> **EXERCISE MATERIALS**
(** [sec] is the array on the stack. *)
Definition write_head (drive : Z) (sec buf : list Z) (len off : Z) : A (list Z * Z) :=
  let clen := Z.min len (512 - off mod 512) in
  '(sec, _) ← ata_read drive sec 512 (off / 512);
  data ← lift (bload buf 0 clen);
  sec ← lift (bstore sec (off mod 512) data);
  ata_rawwrite drive sec (u32 (off / 512)) 1;;
  mret (sec, clen).

Definition write_tail (drive : Z) (sec buf : list Z) (len off : Z) : A () :=
  '(sec, _) ← ata_read drive sec 512 (off / 512);
  data ← lift (bload buf 0 len);
  sec ← lift (bstore sec 0 data);
  ata_rawwrite drive sec (u32 (off / 512)) 1.

Definition ata_write (drive : Z) (sec buf : list Z) (len off : Z) : A Z :=
  is_pata drive;;
  '(sec, clen) ← (if Z.land off 511 =? 0 then mret (sec, 0) else write_head drive sec buf len off);
  let off := u64 (off + clen) in
  let buf := drop (Z.to_nat clen) buf in
  let len := len - clen in
  when (512 <=? len) (ata_rawwrite drive buf (u32 (off / 512)) (u32 (len / 512)));;
  let whole := Z.land len (Z.lnot 511) in
  when (negb (Z.land len 511 =? 0))
    (write_tail drive sec (drop (Z.to_nat whole) buf) (Z.land len 511) (u64 (off + whole)));;
  mret 0.
End driver.

(** ** What a drive promises

    A channel as its documentation describes it: two drives (the second one is
    the slave), the registers of a command, and the transfer in progress.  Data
    goes over the port word by word, in the order of the disk. *)

Inductive transfer :=
| Idle
| Reading (rest : list Z)                       (* what is still to be fetched *)
| Writing (lba cnt : Z) (acc : list Z).         (* of the sector [lba] *)

Record channel := mkChan {
  c_slave : bool;
  c_scnt : Z; c_lo : Z; c_mid : Z; c_hi : Z; c_top : Z;
  c_mode : transfer;
  c_disk0 : option (list Z); c_disk1 : option (list Z);
}.

#[export] Instance channel_settable : Settable channel := fun c =>
  mkChan (c_slave c) (c_scnt c) (c_lo c) (c_mid c) (c_hi c) (c_top c) (c_mode c) (c_disk0 c) (c_disk1 c).

(** The disk of the slave or the master, if there is one. *)
Definition c_disk (c : channel) (s : bool) : option (list Z) := if s then c_disk1 c else c_disk0 c.

(** The sector a command is about, of 28 bits; a count of 0 stands for 256. *)
Definition chan_lba (c : channel) : Z :=
  c_lo c + 2 ^ 8 * c_mid c + 2 ^ 16 * c_hi c + 2 ^ 24 * c_top c.
Definition chan_cnt (c : channel) : Z := if c_scnt c =? 0 then 256 else c_scnt c.

Definition selected (c : channel) : option (list Z) := c_disk c (c_slave c).

Definition sectors (disk : list Z) (lba n : Z) : list Z :=
  take (Z.to_nat (512 * n)) (drop (Z.to_nat (512 * lba)) disk).

Definition set_disk (c : channel) (disk : list Z) : channel :=
  if c_slave c then c <| c_disk1 := Some disk |> else c <| c_disk0 := Some disk |>.

(** Commands; [None] is what is not documented. *)
Definition chan_command (v : Z) (c : channel) : option channel :=
  disk ← selected c;
  if v =? 0xE7 then Some c
  else if 512 * (chan_lba c + chan_cnt c) <=? Z.of_nat (length disk) then
    if v =? 0x20 then Some (c <| c_mode := Reading (sectors disk (chan_lba c) (chan_cnt c)) |>)
    else if v =? 0x30 then Some (c <| c_mode := Writing (chan_lba c) (chan_cnt c) [] |>)
    else None
  else None.
(** A frame that is longer than a reader's buffer: what fits is copied, but the
    length of the frame is returned, and the assertion in [vfsreq_finish] fails.
    Whoever may read the card's file can bring the kernel down. *)
Lemma short_read_panics f fs n r dlen :
  nic_ok (f :: fs) n -> rq_op r = NRead dlen -> rq_id r ∉ dead n ->
  0 <= dlen < Z.of_nat (length f) -> accept r n = Err Panic.
Proof.
  intros Hok Ho Hd Hl. unfold accept. rewrite bool_decide_false, Ho by done.
  destruct (try_rx_takes f fs n dlen Hok ltac:(lia)) as (n1&->&_). cbn [mbind res_bind].
  unfold finish. rewrite Ho, (proj2 (Z.ltb_ge _ _)), (proj2 (Z.leb_gt _ _)) by lia. done.
Qed.

(** The interrupt is acknowledged after the ring was found empty: a frame that
    arrives in between is not announced, and the reader that waits is not woken. *)
Lemma late_frame_sleeps :
  match
    nic_run [Requests (reader 1 100); Requests (reader 2 100); Arrives 1 [9; 8; 7]; Interrupt;
      Handler; Handler; Arrives 1 [1; 2; 3; 4; 5]; Handler; Interrupt] (machine0 some_ring)
  with
  | Ok (m, took) =>
      rx_empty (card m) = false /\ rq_id <$> blocked_on (card m) = [2] /\ pc m = Idle /\
      intrstatus (card m) = false /\ late m = true
  | Err _ => False
  end.
Proof. vm_compute. done. Qed.

(** A frame that goes over the end of the ring is delivered whole. *)
Lemma wrapped_frame :
  match nic_run [Arrives 1 [1; 2; 3; 4; 5; 6; 7; 8; 9]; Requests (reader 1 100)]
    (mkMachine (nic0 some_ring <| rxpos := 65528 |> <| cbr := 65528 |> <| capr := 65512 |>) Idle false) with
  | Ok (m, _) => (fun a => a.2) <$> answers (card m) = [[1; 2; 3; 4; 5; 6; 7; 8; 9]] /\ rxpos (card m) = 8
  | Err _ => False
  end.
Proof. vm_compute. done. Qed.
Lemma loop_renders ds n seg pre s :
  Forall piece_ok ds -> seg = pre ++ fmt_of ds ++ [0] -> (length (fmt_of ds) < n)%nat ->
  Z.of_nat (length (cache s)) < clen ->
  exists s', iter n (printf_turn append) (seg, fmt_of ds ++ [0], args_of ds) s =
      Val (written s') s' /\ backarg s' = total s ++ pre ++ render ds.
Proof.
  revert n seg pre s; induction ds as [|d ds IH]; intros n seg pre s Hok Hseg Hn Hs.
  - destruct n as [|n]; [cbn in Hn; lia|].
    destruct (turn_end seg pre [] s Hseg Hs) as (s'&E&B). exists s'. cbn [iter].
    change (fmt_of [] ++ [0]) with [0]. change (args_of []) with (@nil va).
    rewrite (bind_eq _ _ _ _ _ E). change (render []) with (@nil Z). by rewrite app_nil_r.
  - apply Forall_cons in Hok as [Hd Hok].
    change (fmt_of (d :: ds)) with (fmt_piece d ++ fmt_of ds) in *.
    change (args_of (d :: ds)) with (args_piece d ++ args_of ds).
    change (render (d :: ds)) with (render_piece d ++ render ds).
    rewrite <- app_assoc in *. rewrite length_app in Hn.
    assert (Hlit : (exists l, d = Lit l) \/ forall l, d <> Lit l)
      by (destruct d; [left; eauto|right; done..]).
    destruct Hlit as [[l ->]|Hnl].
    + cbn [fmt_piece args_piece render_piece piece_ok app] in *.
      revert n pre Hseg Hn. induction l as [|c l IHl]; intros n pre Hseg Hn.
      * cbn [app] in *. by apply IH.
      * apply Forall_cons in Hd as [[H1 H2] Hd]. destruct n as [|n]; [cbn in Hn; lia|].
        cbn [app]. rewrite (loop_step _ _ _ _ _ (turn_char _ _ _ _ _ H1 H2)).
        destruct (IHl Hd n (pre ++ [c])) as (s'&E&B).
        { rewrite Hseg. by rewrite <- app_assoc. }
        { cbn in Hn. lia. }
        exists s'. split; [exact E|]. rewrite B. by rewrite <- !app_assoc.
    + pose proof (fmt_piece_pos d Hnl). destruct n as [|n]; [lia|].
      destruct (turn_piece d seg pre (fmt_of ds ++ [0]) (args_of ds) Hnl Hd Hseg s Hs)
        as (s1&E1&T1&C1).
      rewrite (loop_step _ _ _ _ _ E1).
      destruct (IH n (fmt_of ds ++ [0]) [] s1 Hok eq_refl ltac:(lia) C1) as (s'&E&B).
      exists s'. split; [exact E|]. by rewrite B, T1, <- !app_assoc.
Qed.

Lemma text_renders ds :
  Forall piece_ok ds ->
  exists r, text (fmt_of ds ++ [0]) (args_of ds) = Ok (r, render ds).
Proof.
  intros Hok. unfold text, printf_internal, printf_loop.
  destruct (loop_renders ds (S (length (fmt_of ds ++ [0]))) (fmt_of ds ++ [0]) [] (mkOs [] 0 []))
    as (s'&E&B); [done..| |done|].
  - rewrite length_app. lia.
  - exists (written s'). rewrite E, B. done.
Qed.



(** [snprintf(buf, 6, "%d-", 1234567)] in a buffer of eight bytes; with room for
    0 bytes, the text goes past the end. *)
Lemma vsnprintf_truncates_witness :
  vsnprintf (Some (replicate 8 63)) 6 [37; 100; 45; 0] [VInt 1234567] =
    Ok (8, Some [49; 50; 51; 52; 53; 0; 63; 63]) /\
  vsnprintf (Some (replicate 8 63)) 0 [37; 100; 45; 0] [VInt 1234567] = Err Undefined.
Proof.
  split.
  - destruct (vsnprintf_truncates (replicate 8 63) 6 [37; 100; 45; 0] [VInt 1234567] 8
      [49; 50; 51; 52; 53; 54; 55; 45]) as [_ H]; [cbn; lia|cbn; lia|reflexivity|exact H].
  - destruct (vsnprintf_truncates (replicate 8 63) 0 [37; 100; 45; 0] [VInt 1234567] 8
      [49; 50; 51; 52; 53; 54; 55; 45]) as [_ H]; [cbn; lia|cbn; lia|reflexivity|exact H].
Defined.
Lemma crc_iter_lxor n a b :
  Nat.iter n crc_bit (Z.lxor a b) = Z.lxor (Nat.iter n crc_bit a) (Nat.iter n crc_bit b).
Proof. induction n as [|n IH]; [done|]. by rewrite !Nat.iter_succ, IH, crc_bit_lxor. Qed.

(** Bits above the ones consumed are only shifted. *)
Lemma crc_iter_shift n c : Nat.iter n crc_bit (Z.shiftl c (Z.of_nat n)) = c.
Proof.
  revert c. induction n as [|n IH]; intros c; [by rewrite Z.shiftl_0_r|].
  rewrite Nat.iter_succ_r. unfold crc_bit at 2. rewrite Z.shiftl_spec, Z.testbit_neg_r by lia. cbv iota.
  rewrite Z.lxor_0_l. replace (Z.of_nat (S n)) with (Z.of_nat n + 1) by lia.
  rewrite <- Z.shiftl_shiftl by lia. rewrite Z.shiftr_shiftl_l by lia.
  replace (1 - 1) with 0 by lia. rewrite Z.shiftl_0_r. apply IH.
Qed.

Lemma split_low c n : 0 <= n -> c = Z.lxor (Z.land c (Z.ones n)) (Z.shiftl (Z.shiftr c n) n).
Proof.
  intros Hn. apply Z.bits_inj'. intros i Hi.
  rewrite Z.lxor_spec, Z.land_spec, Z.shiftl_spec by done.
  destruct (decide (i < n)).
  - rewrite Z.ones_spec_low, (Z.testbit_neg_r _ (i - n)) by lia. by rewrite andb_true_r, xorb_false_r.
  - rewrite Z.ones_spec_high, Z.shiftr_spec by lia. rewrite andb_false_r, xorb_false_l.
    f_equal. lia.
Qed.

Lemma crc_table_lookup i : 0 <= i < 256 -> peek crc_table i = Ok (Nat.iter 8 crc_bit i).
Proof.
  intros Hi. unfold peek, crc_table. rewrite list_lookup_fmap.
  rewrite lookup_seqZ_lt by lia. cbn. by rewrite Z2Nat.id by lia.
Qed.

Lemma crc_byte c b :
  peek crc_table (Z.land (Z.lxor c b) 255) = Ok (Nat.iter 8 crc_bit (Z.land (Z.lxor c b) 255)).
Proof.
  apply crc_table_lookup. change 255 with (Z.ones 8). rewrite Z.land_ones by lia.
  apply Z.mod_pos_bound. lia.
Qed.

(** One turn of the loop is eight steps on the register mixed with the byte. *)
Lemma crc_turn c b :
  is_byte b ->
  Z.lxor (Nat.iter 8 crc_bit (Z.land (Z.lxor c b) 255)) (Z.shiftr c 8)
  = Nat.iter 8 crc_bit (Z.lxor c b).
Proof.
  intros Hb. rewrite (split_low (Z.lxor c b) 8) at 2 by lia.
  rewrite crc_iter_lxor. f_equal.
  pose proof (crc_iter_shift 8 (Z.shiftr (Z.lxor c b) 8)) as H.
  change (Z.of_nat 8) with 8 in H. rewrite H, Z.shiftr_lxor.
  assert (Z.shiftr b 8 = 0) as ->; [|by rewrite Z.lxor_0_r].
  rewrite Z.shiftr_div_pow2 by lia. apply Z.div_small. unfold is_byte in Hb. lia.
Qed.

(** Feeding the bits of a byte one by one is stepping the register mixed with
    the whole byte. *)
Lemma crc_feed_bits n c b :
  foldl crc_feed c ((fun i => Z.testbit b (Z.of_nat i)) <$> seq 0 n)
  = Z.lxor (Nat.iter n crc_bit (Z.lxor c b)) (Z.shiftr b (Z.of_nat n)).
Proof.
  induction n as [|n IH].
  - cbn. by rewrite Z.lxor_assoc, Z.shiftr_0_r, Z.lxor_nilpotent, Z.lxor_0_r.
  - rewrite seq_S, fmap_app, foldl_app, IH. cbn [fmap list_fmap foldl].
    rewrite Nat.iter_succ. set (X := Nat.iter n _ _). unfold crc_feed, crc_bit.
    rewrite Z.lxor_spec, Z.shiftr_spec by lia.
    rewrite Z.add_0_l, xorb_assoc, xorb_nilpotent, xorb_false_r.
    rewrite Z.shiftr_lxor, Z.shiftr_shiftr by lia. rewrite Z.lxor_assoc. replace (Z.of_nat (S n)) with (Z.of_nat n + 1) by lia. done.
Qed.

Lemma crc_feed_byte c b :
  is_byte b -> foldl crc_feed c (byte_bits b) = Nat.iter 8 crc_bit (Z.lxor c b).
Proof.
  intros Hb. unfold byte_bits. rewrite crc_feed_bits.
  assert (Z.shiftr b (Z.of_nat 8) = 0) as ->; [|by rewrite Z.lxor_0_r].
  rewrite Z.shiftr_div_pow2 by lia. apply Z.div_small. unfold is_byte in Hb. cbn. lia.
Qed.

Lemma crc_loop_spec bs rest c :
  Forall is_byte bs ->
  crc_loop (bs ++ rest) (length bs) c = Ok (foldl crc_feed c (mjoin (byte_bits <$> bs))).
Proof.
  intros Hbs. revert c. induction Hbs as [|b bs Hb _ IH]; intros c; [done|].
  cbn [app length crc_loop fmap list_fmap mjoin list_join].
  rewrite crc_byte. cbn [mbind res_bind]. rewrite crc_turn by done.
  by rewrite IH, foldl_app, crc_feed_byte.
Qed.

Lemma lxor_range a b n : 0 <= n -> 0 <= a < 2 ^ n -> 0 <= b < 2 ^ n -> 0 <= Z.lxor a b < 2 ^ n.
Proof.
  intros Hn Ha Hb. split; [by apply Z.lxor_nonneg; lia|].
  destruct (decide (Z.lxor a b = 0)) as [->|]; [lia|].
  assert (0 <= Z.lxor a b) by (apply Z.lxor_nonneg; lia).
  apply Z.log2_lt_pow2; [lia|]. pose proof (Z.log2_lxor a b ltac:(lia) ltac:(lia)) as Hl.
  assert (forall x, 0 <= x < 2 ^ n -> x <> 0 -> Z.log2 x < n) as Hlog
    by (intros; apply Z.log2_lt_pow2; lia).
  destruct (decide (a = 0)) as [->|]; destruct (decide (b = 0)) as [->|];
    rewrite ?Z.lxor_0_l, ?Z.lxor_0_r in *; try done; auto.
  pose proof (Hlog a Ha ltac:(done)). pose proof (Hlog b Hb ltac:(done)). lia.
Qed.

Lemma crc_feed_range c bits :
  0 <= c < 2 ^ 32 -> 0 <= foldl crc_feed c bits < 2 ^ 32.
Proof.
  revert c. induction bits as [|b bits IH]; intros c Hc; [done|]. cbn. apply IH.
  unfold crc_feed. apply lxor_range; [lia|case_match; unfold CRC_POLY; lia|].
  rewrite Z.shiftr_div_pow2 by lia. word_lia.
Qed.

Lemma lnot_xor c : 0 <= c < 2 ^ 32 -> u32 (Z.lnot c) = Z.lxor c 0xFFFFFFFF.
Proof.
  intros Hc. unfold u32. rewrite <- Z.land_ones by lia. change 0xFFFFFFFF with (Z.ones 32).
  apply Z.bits_inj'. intros i Hi. rewrite Z.land_spec, Z.lnot_spec, Z.lxor_spec by done.
  destruct (decide (i < 32)).
  - rewrite Z.ones_spec_low by lia. by destruct (Z.testbit c i).
  - rewrite Z.ones_spec_high, (testbit_high c 32) by lia. done.
Qed.

(** ** One's complement sums *)

(** The representative in 1..65535 of a positive sum, 0 for 0. *)
Definition norm (z : Z) : Z := if z =? 0 then 0 else (z - 1) mod 65535 + 1.

Lemma norm_range z : 0 <= z -> 0 <= norm z <= 65535.
Proof. intros. unfold norm. case_match; zbool; [lia|]. Z.div_mod_to_equations. lia. Qed.

Lemma norm_small z : 0 <= z <= 65535 -> norm z = z.
Proof. intros. unfold norm. case_match; zbool; [lia|]. rewrite Z.mod_small; lia. Qed.

(** [norm z] is the only such representative. *)
Lemma norm_unique z r k :
  0 <= z -> 0 <= r <= 65535 -> z = r + 65535 * k -> (r = 0 <-> z = 0) -> norm z = r.
Proof.
  intros Hz Hr Hk H0. unfold norm. case_match; zbool; [nia|].
  assert (r <> 0) by lia. rewrite Hk.
  replace (r + 65535 * k - 1) with (r - 1 + k * 65535) by lia.
  rewrite Z.mod_add by lia. rewrite Z.mod_small; lia.
Qed.

Lemma norm_eq z : 0 <= z -> exists k, z = norm z + 65535 * k /\ (norm z = 0 <-> z = 0).
Proof.
  intros Hz. unfold norm. case_match; zbool; [exists 0; lia|].
  exists ((z - 1) / 65535). Z.div_mod_to_equations. lia.
Qed.

Lemma norm_add a b : 0 <= a -> 0 <= b -> norm (norm a + b) = norm (a + b).
Proof.
  intros Ha Hb. pose proof (norm_range a Ha).
  destruct (norm_eq a Ha) as (k&Hk&H0). destruct (norm_eq (a + b) ltac:(lia)) as (j&Hj&H1).
  pose proof (norm_range (a + b) ltac:(lia)).
  apply norm_unique with (j - k); lia.
Qed.

Lemma ones_add_norm a b : 0 <= a <= 65535 -> 0 <= b <= 65535 -> ones_add a b = norm (a + b).
Proof.
  intros Ha Hb. unfold ones_add. symmetry. case_match; zbool.
  - apply norm_unique with 1; lia.
  - apply norm_small. lia.
Qed.

Definition word (w : Z) : Prop := 0 <= w <= 65535.

Lemma words_range l : Forall is_byte l -> Forall word (words l).
Proof.
  intros Hl. induction l as [l IH] using (induction_ltof1 _ length). unfold ltof in IH.
  destruct l as [|b0 [|b1 l]]; cbn; [done|..]; rewrite !Forall_cons in Hl.
  - repeat constructor; unfold is_byte in *; lia.
  - destruct Hl as (?&?&?). constructor; [unfold word, is_byte in *; lia|].
    apply IH; [cbn; lia|done].
Qed.

Lemma sum_range ws c : 0 <= c -> Forall word ws -> c <= foldl Z.add c ws.
Proof.
  intros Hc Hws. revert c Hc. induction Hws as [|w ws Hw _ IH]; intros c Hc; cbn; [lia|].
  unfold word in Hw. etrans; [|apply IH]; lia.
Qed.

Lemma ones_foldl ws c :
  0 <= c -> Forall word ws -> foldl ones_add (norm c) ws = norm (foldl Z.add c ws).
Proof.
  intros Hc Hws. revert c Hc. induction Hws as [|w ws Hw _ IH]; intros c Hc; cbn; [done|].
  unfold word in Hw. pose proof (norm_range c Hc).
  rewrite ones_add_norm, norm_add by lia. apply IH. lia.
Qed.

Lemma ones_sum_norm ws : Forall word ws -> ones_sum ws = norm (foldl Z.add 0 ws).
Proof. intros. rewrite <- ones_foldl by (done || lia). done. Qed.

Lemma sum_words_spec l rest c :
  Forall is_byte l -> 0 <= c -> foldl Z.add c (words l) < 2 ^ 32 ->
  sum_words (l ++ rest) (Z.of_nat (length l)) c = Ok (foldl Z.add c (words l)).
Proof.
  intros Hl. revert c. induction l as [l IH] using (induction_ltof1 _ length).
  unfold ltof in IH. intros c Hc Hs. destruct l as [|b0 [|b1 l]].
  - destruct rest; done.
  - apply Forall_cons in Hl as [Hb _]. cbn in *.
    rewrite Z.shiftl_mul_pow2 by lia. rewrite u32_small; [done|unfold is_byte in Hb; lia].
  - apply Forall_cons in Hl as [Hb0 Hl]. apply Forall_cons in Hl as [Hb1 Hl].
    pose proof (words_range l Hl) as Hw. cbn [words foldl] in Hs.
    assert (0 <= b0 * 256 + b1) by (unfold is_byte in *; lia).
    pose proof (sum_range (words l) (c + (b0 * 256 + b1)) ltac:(lia) Hw).
    cbn [app length sum_words words foldl].
    rewrite (proj2 (Z.leb_le 2 _)) by lia. rewrite word_bytes, u32_small by (done || lia).
    replace (Z.of_nat (S (S (length l))) - 2) with (Z.of_nat (length l)) by lia.
    apply IH; [cbn; lia|done|lia|done].
Qed.

Lemma fold_step c : 0 <= c < 2 ^ 32 -> Z.land c 65535 + Z.shiftr c 16 = c mod 65536 + c / 65536.
Proof.
  intros. change 65535 with (Z.ones 16). rewrite Z.land_ones, Z.shiftr_div_pow2 by lia. done.
Qed.

Lemma fold_carries_spec c : 0 <= c < 2 ^ 32 -> fold_carries 3 c = Ok (norm c).
Proof.
  assert (Hone : forall n c, 0 <= c < 2 ^ 32 -> 65535 < c ->
    fold_carries (S n) c = fold_carries n (c mod 65536 + c / 65536) /\
    norm (c mod 65536 + c / 65536) = norm c).
  { intros n x Hx Hgt. cbn [fold_carries]. rewrite (proj2 (Z.ltb_lt _ _)) by done.
    rewrite fold_step, u32_small by (done || word_lia). split; [done|].
    destruct (norm_eq x ltac:(lia)) as (k&Hk&H0). pose proof (norm_range x ltac:(lia)).
    assert (0 < x mod 65536 + x / 65536) by word_lia.
    apply norm_unique with (k - x / 65536); [lia|done| |lia].
    pose proof (Z.div_mod x 65536 ltac:(lia)). lia. }
  assert (Hdone : forall n c, 0 <= c <= 65535 -> fold_carries n c = Ok (norm c)).
  { intros n x Hx. destruct n; cbn; rewrite (proj2 (Z.ltb_ge _ _)), norm_small by lia; done. }
  intros Hc. destruct (decide (c <= 65535)); [apply Hdone; lia|].
  destruct (Hone 2%nat c) as [-> <-]; [lia..|].
  assert (H1 : 0 <= c mod 65536 + c / 65536 <= 2 * 65535 ) by word_lia. clear n Hc.
  generalize dependent (c mod 65536 + c / 65536). intros d Hd.
  destruct (decide (d <= 65535)); [apply Hdone; lia|].
  destruct (Hone 1%nat d) as [-> <-]; [lia..|]. apply Hdone. word_lia.
Qed.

> **WHAT TO DO**
Exactly repeat the lines above, from the opening line through the one with "buf len off);", and include nothing else.

> **ANSWER**
(** [sec] is the array on the stack. *)
Definition write_head (drive : Z) (sec buf : list Z) (len off : Z) : A (list Z * Z) :=
  let clen := Z.min len (512 - off mod 512) in
  '(sec, _) ← ata_read drive sec 512 (off / 512);
  data ← lift (bload buf 0 clen);
  sec ← lift (bstore sec (off mod 512) data);
  ata_rawwrite drive sec (u32 (off / 512)) 1;;
  mret (sec, clen).

Definition write_tail (drive : Z) (sec buf : list Z) (len off : Z) : A () :=
  '(sec, _) ← ata_read drive sec 512 (off / 512);
  data ← lift (bload buf 0 len);
  sec ← lift (bstore sec 0 data);
  ata_rawwrite drive sec (u32 (off / 512)) 1.

Definition ata_write (drive : Z) (sec buf : list Z) (len off : Z) : A Z :=
  is_pata drive;;
  '(sec, clen) ← (if Z.land off 511 =? 0 then mret (sec, 0) else write_head drive sec buf len off);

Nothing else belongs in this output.